Moral Coercion: Why Religious Institutions Will Keep Fighting Obamacare (Commentary)

By Meaghan Miracle ’13

The recent Supreme Court ruling affirming the Affordable Care Act (ACA) served as a confirmation that religious institutions will soon be forced to provide services in violation of their deeply held beliefs. While the court didn’t specifically address the regulation that requires contraception to be provided under employer-based health care plans, by allowing the law to stand under other challenges that provision is now in full-effect.  For many institutions the ACA will take effect as soon as August 1, in time for the upcoming school year.

The provision of the ACA still at issue is a regulation promulgated by the Department of Health and Human Services (HHS) that requires most health insurance plans to cover, at no added cost, the full range of FDA-approved contraceptive methods and sterilization procedures, or pay a fine of $2,000 per full-time employee. Efforts in Congress to overturn it have failed. Though the rule exempts certain religious employers, the definition is narrowly defined so that religious-based universities and many social service providers do not meet the exemption.

As written, this rule overrides current state laws in all 50 states and the District of Columbia. Catholic University of America joined 42 Catholic dioceses, schools, hospitals, and social service agencies in filing suit in federal court. The lawsuit alleges the mandate violates the Religious Freedom Restoration Act (RFRA), the First Amendment and the Administrative Procedure Act. It asks for declaratory judgment on such violations and an order vacating the mandate. At least 22 similar lawsuits have been filed. Catholics view this as an unprecedented intrusion on rights they have had since the founding of this nation. For them, a lawsuit was a means of last resort.

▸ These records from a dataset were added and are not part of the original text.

Definition _cached (now : Z) (tenant_id key request_hash : string) : M Database (option response) :=
  let* row := gets (fun s => db_idempotency s !! (tenant_id, key) : option IdempotencyRow) in
  match row with
  | None => ret None
  | Some row =>
    if ide_expires_at row <=? now then ret None
    else
      raise_if (negb (bool_decide (ide_request_hash row = request_hash)))
        (IdempotencyConflict "idempotency key was used for another request") ;;
      ret (Some (ide_response row))
  end.

(** [if cached: return cached]. *)
Definition cached_or (cached : option response) (body : M Database response) : M Database response :=
  match cached with
  | Some (field :: rest) => ret (field :: rest)
  | _ => body
  end.

Definition hours (n : Z) : Z := n * 3600 * 1000000.

(** The insert violates the primary key when a row with the key exists, expired
    or not. *)
Definition _store_idempotency (tenant_id key operation request_hash : string) (resp : response)
    (status : Z) : M Database unit :=
  let* now := datetime_now in
  let* row := gets (fun s => db_idempotency s !! (tenant_id, key) : option IdempotencyRow) in
  match row with
  | Some _ => raise (IntegrityError "admin_idempotency_pkey")
  | None =>
    modify (fun s => s <| db_idempotency :=
      <[(tenant_id, key) := MkIdempotencyRow operation request_hash status resp (now + hours 24)]>
        (db_idempotency s) |>)
  end.

Definition _lock_version (tenant_id : string) (expected : Z) : M Database Z :=
  let* row := gets (fun s => db_tenants s !! tenant_id : option TenantRow) in
  match row with
  | None => raise (LookupError "tenant does not exist")
  | Some row =>
    raise_if (negb (ten_control_version row =? expected))
      (ControlVersionConflict "tenant control version changed") ;;
    ret (ten_control_version row)
  end.

(** [int(None)] raises when no row has the current version. *)
Definition _bump_version (now : Z) (tenant_id : string) (current : Z) : M Database Z :=
  let* row := gets (fun s => db_tenants s !! tenant_id : option TenantRow) in
  match row with
  | None => raise (TypeError "int() argument must be a string or a number")
  | Some row =>
    if negb (ten_control_version row =? current)
    then raise (TypeError "int() argument must be a string or a number")
    else
      modify (fun s => s <| db_tenants := <[tenant_id := row
        <| ten_control_version := ten_control_version row + 1 |> <| ten_updated_at := now |>]>
          (db_tenants s) |>) ;;
      ret (ten_control_version row + 1)
  end.

Definition _audit (tenant_id actor decision key : string) : M Database unit :=
  modify (fun s => s <| db_audit := db_audit s ++
    [MkAuditRow tenant_id actor decision ("admin:" +:+ key)%string key] |>).

(** ** Tenants *)

Definition tenant_json (tenant_id : string) (row : TenantRow) : response :=
  [("tenant_id", JStr tenant_id); ("display_name", JStr (ten_display_name row));
   ("status", JStr (ten_status row)); ("control_version", JInt (ten_control_version row));
   ("created_at", JStr (isoformat (ten_created_at row)))]%string.

Definition create_tenant (tenant_id display_name actor idempotency_key request_hash : string)
    : M Database response :=
  _transaction (fun now =>
    let* cached := _cached now tenant_id idempotency_key request_hash in
    cached_or cached (
      let* existing := gets (fun s => db_tenants s !! tenant_id : option TenantRow) in
      match existing with
      | Some _ => raise (ControlVersionConflict "tenant already exists")
      | None =>
        let inserted := MkTenantRow display_name "active" 1 now now in
        modify (fun s => s <| db_tenants := <[tenant_id := inserted]> (db_tenants s) |>) ;;
        let resp := tenant_json tenant_id inserted in
        _store_idempotency tenant_id idempotency_key "create_tenant" request_hash resp 201 ;;
        _audit tenant_id actor "tenant_created" idempotency_key ;;
        ret resp
      end)).

Definition get_tenant (tenant_id : string) : M Database (option response) :=
  _transaction (fun _ =>
    let* row := gets (fun s => db_tenants s !! tenant_id : option TenantRow) in
    ret ((fun r => (tenant_json tenant_id r ++
      [("updated_at"%string, JStr (isoformat (ten_updated_at r)))])%list) <$> row)).

(** ** Bindings *)

(** A row that violates [UNIQUE (binding_id)] or
    [UNIQUE (tenant_id, channel, account_id)]. *)
Definition binding_conflict (tenant_id : string) (b : ChannelBinding) (s : Database) : bool :=
  existsb (fun '(key, row) =>
    negb (bool_decide (key = (tenant_id, cb_binding_id b)))
    && (bool_decide (key.2 = cb_binding_id b)
        || bool_decide (key.1 = tenant_id) && bool_decide (bin_channel row = cb_channel b)
           && bool_decide (bin_account_id row = cb_account_id b)))
    (map_to_list (db_bindings s)).

Definition binding_row (now version : Z) (b : ChannelBinding) : BindingRow :=
  MkBindingRow (cb_app_id b) (cb_channel b) (cb_account_id b) (cb_secret_refs b)
    (cb_capabilities b) (cb_enabled b) version now.

(** [INSERT ... ON CONFLICT (tenant_id,binding_id) DO UPDATE]. *)
Definition upsert_binding (now : Z) (tenant_id : string) (b : ChannelBinding)
    : M Database BindingRow :=
  let* has_app := gets (fun s => is_none (db_apps s !! (tenant_id, cb_app_id b))) in
  let* conflict := gets (binding_conflict tenant_id b) in
  raise_if conflict (IntegrityError "channel_bindings_unique") ;;
  raise_if has_app (IntegrityError "channel_bindings_app_fkey") ;;
  let* current := gets (fun s => db_bindings s !! (tenant_id, cb_binding_id b) : option BindingRow) in
  let version := match current with Some row => bin_control_version row + 1 | None => 1 end in
  modify (fun s => s <| db_bindings :=
    <[(tenant_id, cb_binding_id b) := binding_row now version b]> (db_bindings s) |>) ;;
  ret (binding_row now version b).

Definition put_binding (tenant_id binding_id : string) (binding : ChannelBinding) (actor : string)
    (expected_version : Z) (idempotency_key request_hash : string) : M Database response :=
  raise_if (negb (bool_decide (cb_tenant_id binding = tenant_id))
            || negb (bool_decide (cb_binding_id binding = binding_id)))
    (ValueError "binding identity does not match the request path") ;;
  _transaction (fun now =>
    let* cached := _cached now tenant_id idempotency_key request_hash in
    cached_or cached (
      let* current := _lock_version tenant_id expected_version in
      let* row := upsert_binding now tenant_id binding in
      let* new_version := _bump_version now tenant_id current in
      let resp := [("binding_id", JStr binding_id); ("app_id", JStr (bin_app_id row));
                   ("channel", JStr (Channel_value (bin_channel row)));
                   ("account_id", JStr (bin_account_id row)); ("enabled", JBool (bin_enabled row));
                   ("control_version", JInt (bin_control_version row));
                   ("tenant_control_version", JInt new_version)]%string in
      _store_idempotency tenant_id idempotency_key "put_binding" request_hash resp 200 ;;
      _audit tenant_id actor "binding_updated" idempotency_key ;;
      ret resp)).

(** ** Configuration revisions *)

(** [coalesce(max(version),0)] over the revisions of an application. *)
Definition max_version (tenant_id app_id : string) (s : Database) : Z :=
  fold_right (fun '(key, _) n => if bool_decide (key.1 = (tenant_id, app_id)) then Z.max key.2 n else n)
    0 (map_to_list (db_revisions s)).

(** [UPDATE agent_apps SET ... WHERE tenant_id=$1 AND app_id=$2]. *)
Definition update_app (tenant_id app_id : string) (f : AppRow -> AppRow) : M Database unit :=
  modify (fun s => s <| db_apps := alter f (tenant_id, app_id) (db_apps s) |>).

Definition bump_app (now : Z) (a : AppRow) : AppRow :=
  a <| app_control_version := app_control_version a + 1 |> <| app_updated_at := now |>.

Section revisions.
Context `{Checksum} `{UrlLibrary} `{Numeric}.

(** [{**config, "tenant_id": ..., "app_id": ..., "version": ...}]. *)
Definition revision_payload (config : TenantConfig) (tenant_id app_id : string) (version : Z)
    : TenantConfig :=
  MkTenantConfig tenant_id app_id version (cfg_model config) (cfg_tools config) (cfg_budget config)
    (cfg_audit config) (cfg_media config) (cfg_storage config) (cfg_instructions config)
    (cfg_policy_version config) (cfg_created_at config).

Why all the fuss over contraception? Catholics believe some of these are abortifacients, or substances thought to induce abortion. Providing them stands in direct contradiction to deeply held religious beliefs about the value of human life. Take for example the drug Ella, which is labeled by the FDA as an “emergency contraceptive” and thus covered free of charge under the mandate. Ella’s chemical makeup is eerily similar to the abortion drug RU-486. Ella provides contraceptive coverage for up to five days after unprotected sex, and has been described as working to affect implantation of an already fertilized egg. This is ironic because the ACA clearly prohibits any federal mandate to cover abortion as an essential health benefit.

Catholics feel called to care for the poor, hungry, sick and the homeless – not just to their own members, but to the global population. In fact, many Catholics advocate for universal health care as a basic human right. Pope Benedict XVI has even insisted such coverage affirms the ordained dignity of the human person and is a moral imperative of the common good. Catholic hospitals account for the largest non-governmental provider of health care in the U.S. The HHS mandate does not allow them to serve others on their own terms.

Proponents of the preventative services provision in question claim this is only a matter of women’s rights. In practical terms, this “conflict” is a red herring; more than 90-percent of employer-based insurance plans already cover prescription contraceptives, three times the proportion that did so just a decade ago. The drugs are freely available in the marketplace and nothing prevents the government from distributing them or making them available under other plans, such as a public option.

Even if this truly were a conflict between religious freedom and women’s rights, should our First Amendment, enumerated and recognized since 1789, bow to the notion of women’s rights found under the guise of privacy supposedly in the Ninth Amendment?

In addition, one should distinguish between allowing certain lifestyle choices to be available and forcing groups to fund others’ lifestyle choices. With every right to choose is an implied right not to exercise that choice. The right of religious institutions to live in accordance with their conscience goes way back to the Quakers’ conscious objection to participate in war. The Obama administration is asking Catholics to put their obligation to the state before their duty to obey God’s laws.

Though the highest court has upheld the ACA, this is only the beginning with respect to the legal battles it is sure to bring. Catholics and others concerned with their First Amendment rights will not easily give up what they hold to be a basic fundamental freedom. Those unconcerned with contraceptives being provided should ponder the chilling effects this forced provision has on the name of any exercise of religion.

Read the legal complaint here.



  1. John T. Billings '13 · · Reply

    Great article. And we can’t forget about the members of religious institutions. In my view, business owners who have a religious objection to the use of abortifacients should not be forced to act against their conscious either.

    1. John T. Billings '13 · · Reply

      * conscience

  2. annonymous · · Reply

    Business owners who have a religious objection to the use of abortifacients.. should learn to keep business and their personal beliefs separate. Tax dollars blah blah. We all pay taxes that go mostly to war and what religion is OK with that. This isn’t any different than all the other immoral things our money go to like capital punishment- how do you catholics feel about that? Not complaining as much about that huh?

    This was a good article by the way, just sharing about I feel about the whole thing.